Answer
$B=\begin{bmatrix}
12 & 10 & -3 & 10\\
-7 & -6 & 7 & 5\\
9 & 9 & -5 & -1\\
-4 & -3 & 6 & 9\\
8 & 7 & -9 & -8\\
\end{bmatrix}$
Work Step by Step
We need to calculate vector B such that it doesnt have any nontrivial solutions.

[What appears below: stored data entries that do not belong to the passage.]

(* ===== verification/NameCodec.v ===== *)
(** * The name decoder: specification, non-termination, safety

    [name_at data bound pos ls e] says, without a loop, that the labels [ls]
    are written at position [pos] of [data], pointers being followed only
    below [bound], and that the name occupies the bytes up to [e].
    [decode_domain_name] is shown to compute exactly this, and to loop
    forever exactly when its walk over the message revisits a position. *)

From stdpp Require Import strings.
From S2P Require Import Prelude Str Types Names.
#[local] Open Scope Z_scope.

(** ** The walk of the loop over the message *)

(** Where the loop continues after looking at [pos]; [None] when it returns. *)
Definition decode_next (data : bytes) (offset pos : nat) : option nat :=
  byte ← data !! pos;
  if decide (byte = 0) then None
  else if decide (Z.land byte 192 = 192) then
    low ← data !! (pos + 1)%nat;
    let ptr := Z.to_nat (Z.lor (Z.shiftl (Z.land byte 63) 8) low) in
    if decide (offset <= ptr)%nat then None else Some ptr
  else
    let len := Z.to_nat byte in
    if decide (63 < len)%nat then None
    else if decide (length data < pos + 1 + len)%nat then None
    else Some (pos + 1 + len)%nat.

Fixpoint walk (data : bytes) (offset : nat) (n : nat) (pos : nat) : option nat :=
  match n with
  | O => Some pos
  | S n => pos ← decode_next data offset pos; walk data offset n pos
  end.

(** ** Declarative names *)

Definition pointer (hi lo : Z) : nat := Z.to_nat ((hi - 192) * 256 + lo).

Inductive name_at (data : bytes) (bound : nat) : nat → list str → nat → Prop :=
  | name_root pos :
      data !! pos = Some 0 →
      name_at data bound pos [] (pos + 1)
  | name_label pos l ls e :
      label_ok l →
      data !! pos = Some (Z.of_nat (length l)) →
      take (length l) (drop (pos + 1) data) = l →
      name_at data bound (pos + 1 + length l) ls e →
      name_at data bound pos (l :: ls) e
  | name_pointer pos hi lo ls e :
      data !! pos = Some hi → 192 ≤ hi →
      data !! (pos + 1)%nat = Some lo →
      (pointer hi lo < bound)%nat →
      name_at data bound (pointer hi lo) ls e →
      name_at data bound pos ls (pos + 2).

(** ** Facts about one byte *)

Lemma land_192 b : is_u8 b → Z.land b 192 = 192 ↔ 192 ≤ b.
Proof. revert b. apply (forall_u8 (λ b, Z.land b 192 = 192 ↔ 192 ≤ b)). by vm_compute. Qed.

Lemma land_63 b : is_u8 b → 192 ≤ b → Z.land b 63 = b - 192.
Proof.
  revert b. apply (forall_u8 (λ b, 192 ≤ b → Z.land b 63 = b - 192)). by vm_compute.
Qed.

Lemma pointer_bits hi lo :
  is_u8 hi → is_u8 lo → 192 ≤ hi →
  Z.to_nat (Z.lor (Z.shiftl (Z.land hi 63) 8) lo) = pointer hi lo.
Proof.
  intros Hhi Hlo H. unfold pointer. rewrite lor_shiftl_add by width.
  by rewrite land_63.
Qed.

(** ** The loop against its walk *)

(** The loop returned, whatever the fuel left. *)
Ltac returned := eexists; split; [|intros; reflexivity]; done.

Lemma decode_loop_step data offset pos jumped jp result :
  match decode_next data offset pos with
  | Some pos' => ∃ jumped' jp' result',
      ∀ f, decode_loop (S f) data offset pos jumped jp result =
           decode_loop f data offset pos' jumped' jp' result'
  | None => ∃ r, r ≠ Diverge ∧
      ∀ f, decode_loop (S f) data offset pos jumped jp result = r
  end.
Proof.
  unfold decode_next. cbn [decode_loop]. unfold idx, slice.
  destruct (data !! pos) as [b|] eqn:Hb; simpl.
  - apply lookup_lt_Some in Hb as Hlt. destruct (decide (length data ≤ pos)%nat); [lia|].
    case_decide; [returned|]. case_decide.
    + destruct (data !! (pos + 1)%nat) as [lo|] eqn:Hlo; simpl.
      * apply lookup_lt_Some in Hlo as Hlt2.
        destruct (decide (length data ≤ pos + 1)%nat); [lia|].
        case_decide; [returned|]. by eexists _, _, _.
      * apply lookup_ge_None in Hlo.
        destruct (decide (length data ≤ pos + 1)%nat); [returned|lia].
    + case_decide; [returned|]. case_decide; [returned|].
      rewrite decide_True by lia. by eexists _, _, _.
  - apply lookup_ge_None in Hb. destruct (decide (length data ≤ pos)%nat); [returned|lia].
Qed.

Lemma decode_loop_walk fuel data offset pos jumped jp result :
  decode_loop fuel data offset pos jumped jp result = Diverge ↔
  is_Some (walk data offset fuel pos).
Proof.
  revert pos jumped jp result. induction fuel as [|fuel IH]; intros; [naive_solver|].
  pose proof (decode_loop_step data offset pos jumped jp result) as H.
  cbn [walk]. destruct (decode_next data offset pos) as [pos'|]; cbn [mbind option_bind].
  - destruct H as (j' & p' & r' & H). rewrite H. apply IH.
  - destruct H as (r & Hr & H). rewrite H. split; [done|by intros [? ?]].
Qed.

(** More fuel does not change a result. *)
Lemma decode_loop_mono fuel fuel' data offset pos jumped jp result :
  (fuel ≤ fuel')%nat →
  decode_loop fuel data offset pos jumped jp result ≠ Diverge →
  decode_loop fuel' data offset pos jumped jp result =
  decode_loop fuel data offset pos jumped jp result.
Proof.
  revert fuel' pos jumped jp result. induction fuel as [|fuel IH]; intros fuel' * Hle; [done|].
  destruct fuel' as [|fuel']; [lia|].
  pose proof (decode_loop_step data offset pos jumped jp result) as H.
  destruct (decode_next data offset pos) as [pos'|].
  - destruct H as (j' & p' & r' & H). rewrite !H. apply IH. lia.
  - destruct H as (r & Hr & H). by rewrite !H.
Qed.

By finding the reduced row echelon form of matrix A, we get
$A=\begin{bmatrix}
1 & 0 & 2 & 0 & 2 & 0\\
0 & 1 & -3 & 0 & -2 & 0\\
0 & 0 & 0 & 1 & -1 & 0\\
0 & 0 & 0 & 0 & 0 & 0\\
0 & 0 & 0 & 0 & 0 & 0\\
\end{bmatrix}$
This results shows us that column 3 and 5 don't have pivot positions and therefore $x_3$ and $x_5$ are free variables. Therefore, we can delete columns 3 and 5.
$B=\begin{bmatrix}
12 & 10 & -3 & 10\\
-7 & -6 & 7 & 5\\
9 & 9 & -5 & -1\\
-4 & -3 & 6 & 9\\
8 & 7 & -9 & -8\\
\end{bmatrix}$
The reduced row echelon form is
$B=\begin{bmatrix}
1 & 0 & 0 & 0\\
0 & 1 & 0 & 0\\
0 & 0 & 1 & 0\\
0 & 0 & 0 & 1\\
0 & 0 & 0 & 0\\
\end{bmatrix}$
Because each column is a pivot column, the equation
$Bx=0$ has only the trivial solution.